##### Task input #####

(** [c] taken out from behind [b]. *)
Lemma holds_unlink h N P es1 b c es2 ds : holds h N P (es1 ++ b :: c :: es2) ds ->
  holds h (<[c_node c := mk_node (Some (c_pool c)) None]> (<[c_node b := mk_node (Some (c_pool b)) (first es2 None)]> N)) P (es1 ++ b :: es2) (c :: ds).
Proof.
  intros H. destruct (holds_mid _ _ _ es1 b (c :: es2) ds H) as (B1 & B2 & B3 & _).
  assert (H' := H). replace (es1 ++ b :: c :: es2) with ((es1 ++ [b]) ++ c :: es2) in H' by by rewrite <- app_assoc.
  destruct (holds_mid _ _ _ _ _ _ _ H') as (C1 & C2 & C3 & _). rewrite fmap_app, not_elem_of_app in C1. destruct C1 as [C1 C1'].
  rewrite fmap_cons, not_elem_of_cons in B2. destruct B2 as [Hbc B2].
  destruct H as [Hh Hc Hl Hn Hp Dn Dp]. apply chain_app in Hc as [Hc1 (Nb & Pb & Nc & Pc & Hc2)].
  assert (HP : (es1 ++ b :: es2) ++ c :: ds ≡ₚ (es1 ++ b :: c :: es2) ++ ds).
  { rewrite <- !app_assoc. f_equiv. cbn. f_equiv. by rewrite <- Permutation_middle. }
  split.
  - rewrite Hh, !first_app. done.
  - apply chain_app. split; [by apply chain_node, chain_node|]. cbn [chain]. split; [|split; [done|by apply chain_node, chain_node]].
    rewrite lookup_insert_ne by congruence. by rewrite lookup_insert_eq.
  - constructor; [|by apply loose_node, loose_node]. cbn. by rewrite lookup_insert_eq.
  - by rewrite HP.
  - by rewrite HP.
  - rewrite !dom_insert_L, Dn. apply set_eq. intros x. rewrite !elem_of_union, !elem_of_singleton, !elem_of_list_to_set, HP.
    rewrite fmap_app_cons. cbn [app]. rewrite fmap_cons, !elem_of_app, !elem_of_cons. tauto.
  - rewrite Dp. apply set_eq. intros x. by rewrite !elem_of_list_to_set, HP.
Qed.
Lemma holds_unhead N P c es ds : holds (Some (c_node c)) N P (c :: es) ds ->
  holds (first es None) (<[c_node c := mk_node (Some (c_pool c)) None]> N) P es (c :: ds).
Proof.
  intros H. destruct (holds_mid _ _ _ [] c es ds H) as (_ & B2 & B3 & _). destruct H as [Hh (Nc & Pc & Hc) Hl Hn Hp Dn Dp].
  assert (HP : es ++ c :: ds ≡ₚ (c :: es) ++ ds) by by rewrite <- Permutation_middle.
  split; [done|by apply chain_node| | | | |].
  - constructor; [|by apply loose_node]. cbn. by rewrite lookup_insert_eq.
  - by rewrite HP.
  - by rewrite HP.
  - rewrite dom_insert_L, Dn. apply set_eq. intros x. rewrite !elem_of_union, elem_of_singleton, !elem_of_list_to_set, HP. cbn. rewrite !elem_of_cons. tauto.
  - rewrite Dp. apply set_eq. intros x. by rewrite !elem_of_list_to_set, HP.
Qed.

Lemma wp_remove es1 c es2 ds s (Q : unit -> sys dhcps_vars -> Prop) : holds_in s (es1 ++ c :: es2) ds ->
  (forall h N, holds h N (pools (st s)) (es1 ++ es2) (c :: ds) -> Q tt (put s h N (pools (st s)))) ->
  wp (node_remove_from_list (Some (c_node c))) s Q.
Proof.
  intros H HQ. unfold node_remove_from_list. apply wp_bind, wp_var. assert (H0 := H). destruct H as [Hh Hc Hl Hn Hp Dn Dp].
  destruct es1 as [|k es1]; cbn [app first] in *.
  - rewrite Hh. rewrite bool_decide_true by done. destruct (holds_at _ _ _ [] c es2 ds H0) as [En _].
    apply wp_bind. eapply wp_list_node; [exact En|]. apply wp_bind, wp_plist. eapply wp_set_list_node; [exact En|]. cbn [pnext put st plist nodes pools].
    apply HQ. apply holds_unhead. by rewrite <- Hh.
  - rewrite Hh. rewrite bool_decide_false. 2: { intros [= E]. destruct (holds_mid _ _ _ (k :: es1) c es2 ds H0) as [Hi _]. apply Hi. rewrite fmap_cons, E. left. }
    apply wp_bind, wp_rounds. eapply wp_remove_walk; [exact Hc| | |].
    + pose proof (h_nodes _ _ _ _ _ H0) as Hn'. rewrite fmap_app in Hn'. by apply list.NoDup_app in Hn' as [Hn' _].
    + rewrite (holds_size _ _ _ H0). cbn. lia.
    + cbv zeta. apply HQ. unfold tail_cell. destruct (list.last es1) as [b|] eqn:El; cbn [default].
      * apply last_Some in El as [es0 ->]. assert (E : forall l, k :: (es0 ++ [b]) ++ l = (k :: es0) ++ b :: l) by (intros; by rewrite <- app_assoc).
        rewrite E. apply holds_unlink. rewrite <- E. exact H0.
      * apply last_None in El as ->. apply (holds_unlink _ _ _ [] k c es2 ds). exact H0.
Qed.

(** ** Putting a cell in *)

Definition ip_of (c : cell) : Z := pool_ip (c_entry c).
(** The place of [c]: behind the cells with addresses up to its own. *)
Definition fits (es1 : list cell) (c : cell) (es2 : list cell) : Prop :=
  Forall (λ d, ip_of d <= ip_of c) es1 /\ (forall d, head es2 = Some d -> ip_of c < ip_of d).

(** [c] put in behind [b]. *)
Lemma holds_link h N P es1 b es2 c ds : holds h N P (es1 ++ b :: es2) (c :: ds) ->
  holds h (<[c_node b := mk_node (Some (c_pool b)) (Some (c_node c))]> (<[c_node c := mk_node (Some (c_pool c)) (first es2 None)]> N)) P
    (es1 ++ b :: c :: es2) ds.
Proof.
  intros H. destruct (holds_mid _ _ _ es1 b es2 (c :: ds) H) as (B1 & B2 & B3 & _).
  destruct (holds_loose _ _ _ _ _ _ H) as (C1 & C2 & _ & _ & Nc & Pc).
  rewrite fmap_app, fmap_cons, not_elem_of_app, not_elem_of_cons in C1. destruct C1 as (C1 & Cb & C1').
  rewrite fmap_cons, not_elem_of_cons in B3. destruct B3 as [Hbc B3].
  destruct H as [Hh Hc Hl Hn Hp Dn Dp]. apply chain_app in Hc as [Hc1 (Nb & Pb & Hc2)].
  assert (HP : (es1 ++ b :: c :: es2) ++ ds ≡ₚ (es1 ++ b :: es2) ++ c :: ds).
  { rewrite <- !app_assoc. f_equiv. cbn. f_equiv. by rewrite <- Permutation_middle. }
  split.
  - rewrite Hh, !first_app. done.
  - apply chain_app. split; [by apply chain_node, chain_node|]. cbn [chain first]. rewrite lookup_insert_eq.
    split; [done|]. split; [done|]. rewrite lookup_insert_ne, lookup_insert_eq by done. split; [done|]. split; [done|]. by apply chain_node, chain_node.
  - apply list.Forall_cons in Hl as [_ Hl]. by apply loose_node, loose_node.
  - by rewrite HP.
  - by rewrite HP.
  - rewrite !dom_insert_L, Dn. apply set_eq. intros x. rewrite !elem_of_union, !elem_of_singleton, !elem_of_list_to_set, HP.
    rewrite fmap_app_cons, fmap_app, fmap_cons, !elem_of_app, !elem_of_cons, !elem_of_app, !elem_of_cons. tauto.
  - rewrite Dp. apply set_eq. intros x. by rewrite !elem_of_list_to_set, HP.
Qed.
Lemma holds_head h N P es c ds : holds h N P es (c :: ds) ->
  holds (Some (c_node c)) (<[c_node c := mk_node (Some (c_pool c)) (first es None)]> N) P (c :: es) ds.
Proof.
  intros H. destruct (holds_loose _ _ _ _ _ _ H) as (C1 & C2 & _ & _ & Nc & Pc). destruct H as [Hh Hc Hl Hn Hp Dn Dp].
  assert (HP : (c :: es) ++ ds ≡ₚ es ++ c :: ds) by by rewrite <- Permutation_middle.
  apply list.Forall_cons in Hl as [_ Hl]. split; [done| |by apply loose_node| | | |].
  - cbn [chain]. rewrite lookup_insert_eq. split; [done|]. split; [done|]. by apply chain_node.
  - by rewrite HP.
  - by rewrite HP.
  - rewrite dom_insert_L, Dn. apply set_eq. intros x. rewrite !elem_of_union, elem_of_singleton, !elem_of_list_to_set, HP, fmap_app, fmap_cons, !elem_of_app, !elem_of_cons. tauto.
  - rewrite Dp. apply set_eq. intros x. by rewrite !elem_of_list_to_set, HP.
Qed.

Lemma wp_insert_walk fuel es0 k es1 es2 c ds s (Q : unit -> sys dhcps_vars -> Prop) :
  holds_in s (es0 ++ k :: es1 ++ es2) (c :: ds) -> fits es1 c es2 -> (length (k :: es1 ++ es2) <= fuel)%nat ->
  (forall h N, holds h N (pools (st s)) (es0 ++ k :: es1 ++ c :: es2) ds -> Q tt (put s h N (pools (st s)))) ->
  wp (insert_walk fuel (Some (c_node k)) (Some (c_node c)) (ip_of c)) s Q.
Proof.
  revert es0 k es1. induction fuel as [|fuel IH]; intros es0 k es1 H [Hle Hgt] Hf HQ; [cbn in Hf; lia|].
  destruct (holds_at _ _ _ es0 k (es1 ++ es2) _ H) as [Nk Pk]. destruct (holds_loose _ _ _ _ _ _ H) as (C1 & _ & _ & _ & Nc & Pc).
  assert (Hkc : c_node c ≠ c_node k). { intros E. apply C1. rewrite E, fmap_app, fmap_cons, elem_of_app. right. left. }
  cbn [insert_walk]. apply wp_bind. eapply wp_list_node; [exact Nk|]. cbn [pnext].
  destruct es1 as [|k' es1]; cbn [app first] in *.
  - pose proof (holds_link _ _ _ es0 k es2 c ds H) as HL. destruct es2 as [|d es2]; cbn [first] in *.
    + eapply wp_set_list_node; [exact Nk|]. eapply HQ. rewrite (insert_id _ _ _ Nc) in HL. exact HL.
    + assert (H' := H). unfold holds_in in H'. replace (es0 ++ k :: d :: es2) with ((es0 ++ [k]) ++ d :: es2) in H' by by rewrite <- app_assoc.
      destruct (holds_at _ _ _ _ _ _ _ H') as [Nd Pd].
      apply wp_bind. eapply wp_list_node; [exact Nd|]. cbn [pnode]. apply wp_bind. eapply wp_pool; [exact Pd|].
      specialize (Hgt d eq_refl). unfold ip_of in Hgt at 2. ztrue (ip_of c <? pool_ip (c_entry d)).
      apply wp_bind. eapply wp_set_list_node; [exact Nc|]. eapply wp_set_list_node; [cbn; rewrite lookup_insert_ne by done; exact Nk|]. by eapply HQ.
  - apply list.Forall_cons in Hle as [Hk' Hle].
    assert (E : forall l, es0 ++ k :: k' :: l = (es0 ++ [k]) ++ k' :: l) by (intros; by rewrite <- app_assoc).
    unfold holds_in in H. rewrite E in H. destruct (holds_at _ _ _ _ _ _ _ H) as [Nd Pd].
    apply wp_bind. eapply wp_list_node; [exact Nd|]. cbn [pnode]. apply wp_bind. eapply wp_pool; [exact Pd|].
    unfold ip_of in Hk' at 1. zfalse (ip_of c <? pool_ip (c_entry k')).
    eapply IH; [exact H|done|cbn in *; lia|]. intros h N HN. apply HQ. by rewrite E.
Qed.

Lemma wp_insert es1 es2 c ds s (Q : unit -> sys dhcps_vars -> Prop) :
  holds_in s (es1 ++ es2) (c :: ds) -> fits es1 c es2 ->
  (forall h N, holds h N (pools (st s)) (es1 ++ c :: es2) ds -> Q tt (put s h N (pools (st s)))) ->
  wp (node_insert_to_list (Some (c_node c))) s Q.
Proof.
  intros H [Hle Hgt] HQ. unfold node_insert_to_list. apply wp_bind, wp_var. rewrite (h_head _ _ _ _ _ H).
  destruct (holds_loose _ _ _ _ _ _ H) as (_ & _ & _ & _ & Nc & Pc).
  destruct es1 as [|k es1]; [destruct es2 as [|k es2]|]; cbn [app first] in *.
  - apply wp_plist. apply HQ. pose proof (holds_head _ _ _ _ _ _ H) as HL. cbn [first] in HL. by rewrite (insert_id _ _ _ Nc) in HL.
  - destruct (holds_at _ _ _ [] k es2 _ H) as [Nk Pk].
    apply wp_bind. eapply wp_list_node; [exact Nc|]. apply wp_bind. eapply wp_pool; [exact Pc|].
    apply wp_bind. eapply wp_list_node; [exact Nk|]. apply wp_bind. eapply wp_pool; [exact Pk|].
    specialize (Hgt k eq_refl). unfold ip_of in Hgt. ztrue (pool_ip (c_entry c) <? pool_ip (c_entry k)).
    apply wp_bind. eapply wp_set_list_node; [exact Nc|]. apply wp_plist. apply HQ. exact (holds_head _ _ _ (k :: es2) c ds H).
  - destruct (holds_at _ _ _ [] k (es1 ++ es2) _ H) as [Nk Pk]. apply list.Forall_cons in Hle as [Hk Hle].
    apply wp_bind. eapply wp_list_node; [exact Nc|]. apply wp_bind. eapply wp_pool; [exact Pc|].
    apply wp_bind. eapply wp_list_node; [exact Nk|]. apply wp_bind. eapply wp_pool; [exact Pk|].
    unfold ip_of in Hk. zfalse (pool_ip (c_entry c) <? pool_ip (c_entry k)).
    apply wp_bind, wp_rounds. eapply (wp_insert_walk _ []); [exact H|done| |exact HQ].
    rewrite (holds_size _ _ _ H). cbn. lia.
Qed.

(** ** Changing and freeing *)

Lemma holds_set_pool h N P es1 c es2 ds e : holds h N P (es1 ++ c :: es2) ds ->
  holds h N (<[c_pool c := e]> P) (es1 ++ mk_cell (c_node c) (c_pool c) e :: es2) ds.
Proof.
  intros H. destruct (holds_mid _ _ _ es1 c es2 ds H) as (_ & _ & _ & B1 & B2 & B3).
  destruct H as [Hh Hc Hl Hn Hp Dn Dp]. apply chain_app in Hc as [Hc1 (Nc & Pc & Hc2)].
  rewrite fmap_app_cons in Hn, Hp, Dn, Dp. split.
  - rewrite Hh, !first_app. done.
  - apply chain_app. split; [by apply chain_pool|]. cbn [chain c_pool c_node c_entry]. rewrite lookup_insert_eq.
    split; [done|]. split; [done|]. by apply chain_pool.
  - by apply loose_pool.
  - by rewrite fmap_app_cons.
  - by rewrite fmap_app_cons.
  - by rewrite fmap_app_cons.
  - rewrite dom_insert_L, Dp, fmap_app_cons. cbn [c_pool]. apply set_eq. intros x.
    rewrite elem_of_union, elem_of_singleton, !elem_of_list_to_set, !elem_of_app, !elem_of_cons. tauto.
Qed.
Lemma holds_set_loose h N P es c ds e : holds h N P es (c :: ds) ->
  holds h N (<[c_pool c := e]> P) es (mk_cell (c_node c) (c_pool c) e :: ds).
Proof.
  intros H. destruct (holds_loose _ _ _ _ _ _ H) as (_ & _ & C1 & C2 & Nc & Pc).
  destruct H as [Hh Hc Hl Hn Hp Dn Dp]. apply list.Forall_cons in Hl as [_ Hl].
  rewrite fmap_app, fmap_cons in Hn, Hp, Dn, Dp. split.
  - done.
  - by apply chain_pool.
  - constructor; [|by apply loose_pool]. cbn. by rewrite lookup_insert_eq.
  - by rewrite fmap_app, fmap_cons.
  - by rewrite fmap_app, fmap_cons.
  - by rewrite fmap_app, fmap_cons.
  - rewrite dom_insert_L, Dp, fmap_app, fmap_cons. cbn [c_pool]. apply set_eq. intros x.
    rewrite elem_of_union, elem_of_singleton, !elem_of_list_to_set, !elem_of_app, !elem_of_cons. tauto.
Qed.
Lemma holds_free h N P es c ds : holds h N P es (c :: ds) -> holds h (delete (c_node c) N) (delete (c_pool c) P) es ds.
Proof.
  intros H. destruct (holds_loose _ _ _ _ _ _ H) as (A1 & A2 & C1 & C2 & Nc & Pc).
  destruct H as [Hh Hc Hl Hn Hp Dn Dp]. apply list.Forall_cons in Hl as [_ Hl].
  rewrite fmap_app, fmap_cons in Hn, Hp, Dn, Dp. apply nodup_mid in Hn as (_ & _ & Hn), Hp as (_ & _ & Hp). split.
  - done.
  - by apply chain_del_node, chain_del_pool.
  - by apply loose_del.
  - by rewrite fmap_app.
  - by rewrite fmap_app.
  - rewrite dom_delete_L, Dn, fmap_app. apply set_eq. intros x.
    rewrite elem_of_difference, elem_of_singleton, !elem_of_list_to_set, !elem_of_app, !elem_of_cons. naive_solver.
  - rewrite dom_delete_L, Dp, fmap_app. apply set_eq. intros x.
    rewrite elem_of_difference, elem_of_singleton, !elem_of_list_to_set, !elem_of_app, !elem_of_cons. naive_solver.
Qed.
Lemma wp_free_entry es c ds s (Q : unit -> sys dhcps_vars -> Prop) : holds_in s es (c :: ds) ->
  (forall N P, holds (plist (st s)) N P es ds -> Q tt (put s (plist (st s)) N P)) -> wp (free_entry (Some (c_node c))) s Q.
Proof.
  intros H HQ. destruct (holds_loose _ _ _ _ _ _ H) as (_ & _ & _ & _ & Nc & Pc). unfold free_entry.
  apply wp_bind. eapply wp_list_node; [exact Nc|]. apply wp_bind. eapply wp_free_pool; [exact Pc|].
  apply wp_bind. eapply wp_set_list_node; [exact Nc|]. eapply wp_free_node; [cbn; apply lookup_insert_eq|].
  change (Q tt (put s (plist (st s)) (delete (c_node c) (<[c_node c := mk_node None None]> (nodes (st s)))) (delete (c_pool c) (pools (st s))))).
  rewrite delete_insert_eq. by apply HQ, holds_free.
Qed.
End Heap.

#####

Exercise objective:
Your answer should be a single number: the count of lines above with the word "pnode".

Result of the task:
2